GROUP BY

With some aggregate functions in our tool belt, we’re ready to take advantage of one of SQL’s more powerful features: GROUP BY. The GROUP BY statement is used in conjunction with aggregate functions to group the results by a given column. Doing so allows us to write queries that return counts, sums, averages, minimums and maximums per group.

For Excel users, this feature mirrors the functionality of PivotTables.

So, what is the total amount of contributions per state?

SELECT state, SUM(amount)
FROM contributors
GROUP BY state;

amount_by_state

It’s also possible to group by a combination of columns. So, we can get totals by city and state, as well:

SELECT city, state, SUM(amount)
FROM contributors
GROUP BY city, state;

amount_by_city_state

And we can use the aggregate function in an ORDER BY statement to sort the results by total amount:

SELECT city, state, SUM(amount)
FROM contributors
GROUP BY city, state
ORDER BY SUM(amount) DESC;

city_state_by_amount_desc

The syntax of this last statement is a little tricky. The columns to group by are separated by commas, but there is no comma before ORDER BY or DESC.
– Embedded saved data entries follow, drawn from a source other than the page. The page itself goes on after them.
(* ===== verification/Storage.v ===== *)
(** * Storage: what the repositories share

    The retries, errors and queries of [pkg/repository/postgres/base_repository.go], and JSON
    columns.  What passes through a JSONB column comes back as JSON: numbers as [float64],
    times and identifiers as text. *)

From stdpp Require Import base decidable gmap strings list.
From Stdlib Require Import ZArith Lia.
From S2P Require Import Prelude GoFloat GoStrings GoAny ServiceErrors.

Local Open Scope string_scope.
Local Open Scope Z_scope.

Notation JSONMap := (gmap string any).

Definition AUuid (id : UUID) : any := AOther "uuid.UUID" (Z.of_N id).
Definition ATime (t : Z) : any := AOther "time.Time" t.

(** The instant of a call, and the error that the database reports for an operation: on its
    first attempt, its second, and so on. *)
Record database := MkDatabase {
  db_now : Z;
  fault : string -> nat -> option error;
}.

(** What the formats of the database and of [encoding/json] do to values of Go: text that is
    not UTF-8, [float32] numbers, values with a textual form; a timestamp keeps microseconds. *)
Class Encoding := {
  json_string : string -> string;
  json_float32 : float64 -> float64;
  json_other : string -> Z -> string;
  db_time : Z -> Z;
}.

(** [interfaces.ErrDuplicate] and the like. *)
Definition ErrDuplicate : error := External "entity already exists".
Definition ErrOptimisticLock : error := External "optimistic lock failed".
Definition ErrValidation : error := External "validation failed".

Section encoding.
Context {enc : Encoding}.

Definition f64_marshals (f : float64) : bool :=
  match f64_trunc f with Some _ => true | None => false end.

(** [json.Marshal] and then [json.Unmarshal] into an [interface{}]; [None]: a number has no
    JSON form. *)
Fixpoint json (v : any) : option any :=
  match v with
  | ANil => Some ANil
  | ABool b => Some (ABool b)
  | AInt z | AInt32 z | AInt64 z => Some (AFloat (f64_of_Z z))
  | AFloat32 f => if f64_marshals f then Some (AFloat (json_float32 f)) else None
  | AFloat f => if f64_marshals f then Some (AFloat f) else None
  | AString s => Some (AString (json_string s))
  | AList l => AList <$> mapM id (map json l)
  | AStrings l => Some (AList (AString <$> (json_string <$> l)))
  | AInts l => Some (AList ((λ z, AFloat (f64_of_Z z)) <$> l))
  | AFloats l => if forallb f64_marshals l then Some (AList (AFloat <$> l)) else None
  | AMap m =>
      let m := json <$> m in
      if bool_decide (map_Forall (λ _ v, is_Some v) m) then Some (AMap (omap id m)) else None
  | AOther ty x => Some (AString (json_other ty x))
  end.

Definition json_map (m : JSONMap) : option JSONMap :=
  match json (AMap m) with Some (AMap m) => Some m | _ => None end.

Definition marshal (m : JSONMap) (what : string) : result error JSONMap :=
  match json_map m with
  | Some m => Ok m
  | None => Err (Wrapped ("failed to marshal " +:+ what) (External "json: unsupported value"))
  end.

End encoding.

(** ** [base_repository.go] *)

(** An error of the driver with an SQLSTATE is [External] of the code. *)
Definition TranslateError (entity : string) (err : error) : error :=
  match err with
  | External "23505" => ErrDuplicate
  | External "23503" => Wrapped "foreign key constraint violation" ErrValidation
  | External "23502" => Wrapped "required field missing" ErrValidation
  | External "23514" => Wrapped "check constraint violation" ErrValidation
  | External "40001" => ErrOptimisticLock
  | err => Wrapped ("database error for " +:+ entity) err
  end.

(** Comparison with the sentinel values themselves: a wrapped one is another error. *)
Definition no_retry (err : error) : bool :=
  match err with
  | ErrNotFound => true
  | External name => String.eqb name "entity already exists" || String.eqb name "validation failed"
  | _ => false
  end.

Fixpoint attempts {A} (n i : nat) (lastErr : error) (fn : nat -> result error A) : result error A :=
  match n with
  | O => Err (Wrapped "query failed after 3 attempts" lastErr)
  | S n =>
      match fn i with
      | Ok a => Ok a
      | Err err => if no_retry err then Err err else attempts n (S i) err fn
      end
  end.

Definition maxRetries : nat := 3.

(** The context is not cancelled meanwhile. *)
Definition ExecuteQueryWithRetry {A} (fn : nat -> result error A) : result error A :=
  attempts maxRetries 0 (External "<nil>") fn.

(** A statement, or the error that the database answers instead. *)
Definition query {A} (d : database) (operation : string) (i : nat) (err : error -> error)
    (m : result error A) : result error A :=
  match fault d operation i with Some e => Err (err e) | None => m end.

(** An encoding for examples: text and times are unchanged. *)
Definition plain_encoding : Encoding :=
  {| json_string s := s; json_float32 f := f; json_other ty _ := ty; db_time t := t |}.

Definition clean (t : Z) : database := MkDatabase t (λ _ _, None).

(** ** Laws *)

Section retry.
Context {A : Type}.
Implicit Types fn : nat -> result error A.

Definition retries (fn : nat -> result error A) (i : nat) : Prop :=
  exists e, fn i = Err e /\ no_retry e = false.

Lemma attempts_ok n i last fn a :
  attempts n i last fn = Ok a <->
  exists k, (k < n)%nat /\ fn (i + k)%nat = Ok a /\ forall j, (j < k)%nat -> retries fn (i + j).
Proof.
  revert i last. induction n as [|n IH]; intros i last; simpl.
  { split; [done|]. intros (k & Hk & _). lia. }
  destruct (fn i) as [b|e] eqn:Hi.
  - split.
    + intros [= ->]. exists 0%nat. rewrite Nat.add_0_r. split_and!; [lia|done|lia].
    + intros ([|k] & _ & Hk & Hj); [rewrite Nat.add_0_r in Hk; congruence|].
      destruct (Hj 0%nat ltac:(lia)) as (e & He & _). rewrite Nat.add_0_r in He. congruence.
  - destruct (no_retry e) eqn:He.
    + split; [done|]. intros ([|k] & _ & Hk & Hj); [rewrite Nat.add_0_r in Hk; congruence|].
      destruct (Hj 0%nat ltac:(lia)) as (e' & He' & ?). rewrite Nat.add_0_r in He'. congruence.
    + rewrite IH. split.
      * intros (k & Hk & Ha & Hj). exists (S k). rewrite Nat.add_succ_r. split_and!; [lia|done|].
        intros [|j] Hlt; [rewrite Nat.add_0_r; by exists e|].
        rewrite Nat.add_succ_r. apply (Hj j). lia.
      * intros ([|k] & Hk & Ha & Hj); [rewrite Nat.add_0_r in Ha; congruence|].
        exists k. rewrite Nat.add_succ_r in Ha. split_and!; [lia|done|].
        intros j Hlt. specialize (Hj (S j) ltac:(lia)). by rewrite Nat.add_succ_r in Hj.
Qed.

Lemma attempts_gives_up n i last fn :
  (forall j, (j < n)%nat -> retries fn (i + j)) ->
  exists e, attempts n i last fn = Err (Wrapped "query failed after 3 attempts" e) /\
    (n = 0%nat /\ e = last \/ exists m, n = S m /\ fn (i + m)%nat = Err e).
Proof.
  revert i last. induction n as [|n IH]; intros i last H; simpl.
  { exists last. auto. }
  destruct (H 0%nat ltac:(lia)) as (e & He & Hn). rewrite Nat.add_0_r in He. rewrite He, Hn.
  destruct (IH (S i) e) as (e' & Ha & Hcase).
  { intros j Hj. specialize (H (S j) ltac:(lia)). by rewrite Nat.add_succ_r in H. }
  exists e'. split; [done|]. right. exists n. split; [done|].
  destruct Hcase as [[-> ->]|(m & -> & Hm)]; [by rewrite Nat.add_0_r|by rewrite Nat.add_succ_r].
Qed.
End retry.

(** A query that never fails for reasons of the database runs once. *)
Lemma retry_first {A} (fn : nat -> result error A) a :
  fn 0%nat = Ok a -> ExecuteQueryWithRetry fn = Ok a.
Proof. intros H. unfold ExecuteQueryWithRetry. simpl. by rewrite H. Qed.

Lemma query_ok {A} (fn : nat -> result error A) a :
  ExecuteQueryWithRetry fn = Ok a -> exists k, fn k = Ok a.
Proof. intros H. apply (attempts_ok 3 0 (External "<nil>")) in H as (k & _ & Hk & _). by exists k. Qed.

(** A query is tried up to three times: it succeeds with the answer of its first successful
    attempt, when each attempt before failed with an error that is not final; after three such
    failures the caller gets the last of them, wrapped. *)
Theorem query_retries {A} (fn : nat -> result error A) :
  (forall a, ExecuteQueryWithRetry fn = Ok a <->
     exists k, (k < 3)%nat /\ fn k = Ok a /\ forall j, (j < k)%nat -> retries fn j) /\
  ((forall j, (j < 3)%nat -> retries fn j) ->
     exists e, fn 2%nat = Err e /\
  ExecuteQueryWithRetry fn = Err (Wrapped "query failed after 3 attempts" e)).
Proof.
  split; [intros a; apply (attempts_ok 3 0)|]. intros Hr.
  destruct (attempts_gives_up 3 0 (External "<nil>") fn Hr) as (e & He & [[? _]|(m & [= <-] & Hm)]); [done|].
  by exists e.
Qed.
Most relational database management systems require that every non-aggregate field in the SELECT statement also be included in the GROUP BY statement [1]. Because SUM(amount) is an aggregate, we can include it in the SELECT statement, even though it isn’t included in the GROUP BY list. But if we want to include city in the SELECT, we should also include it in the GROUP BY as well.

Footnotes

[1]SQLite doesn’t enforce this standard SQL restriction, which in some cases makes writing the query much simpler but in most cases can lead to unexpected results. But as a general practice and to make your queries portable to other systems, you should always include all columns for the SELECT in the GROUP BY list. If including that column in the GROUP BY isn’t possible, then you’ll probably need to use a subquery to create the desired result.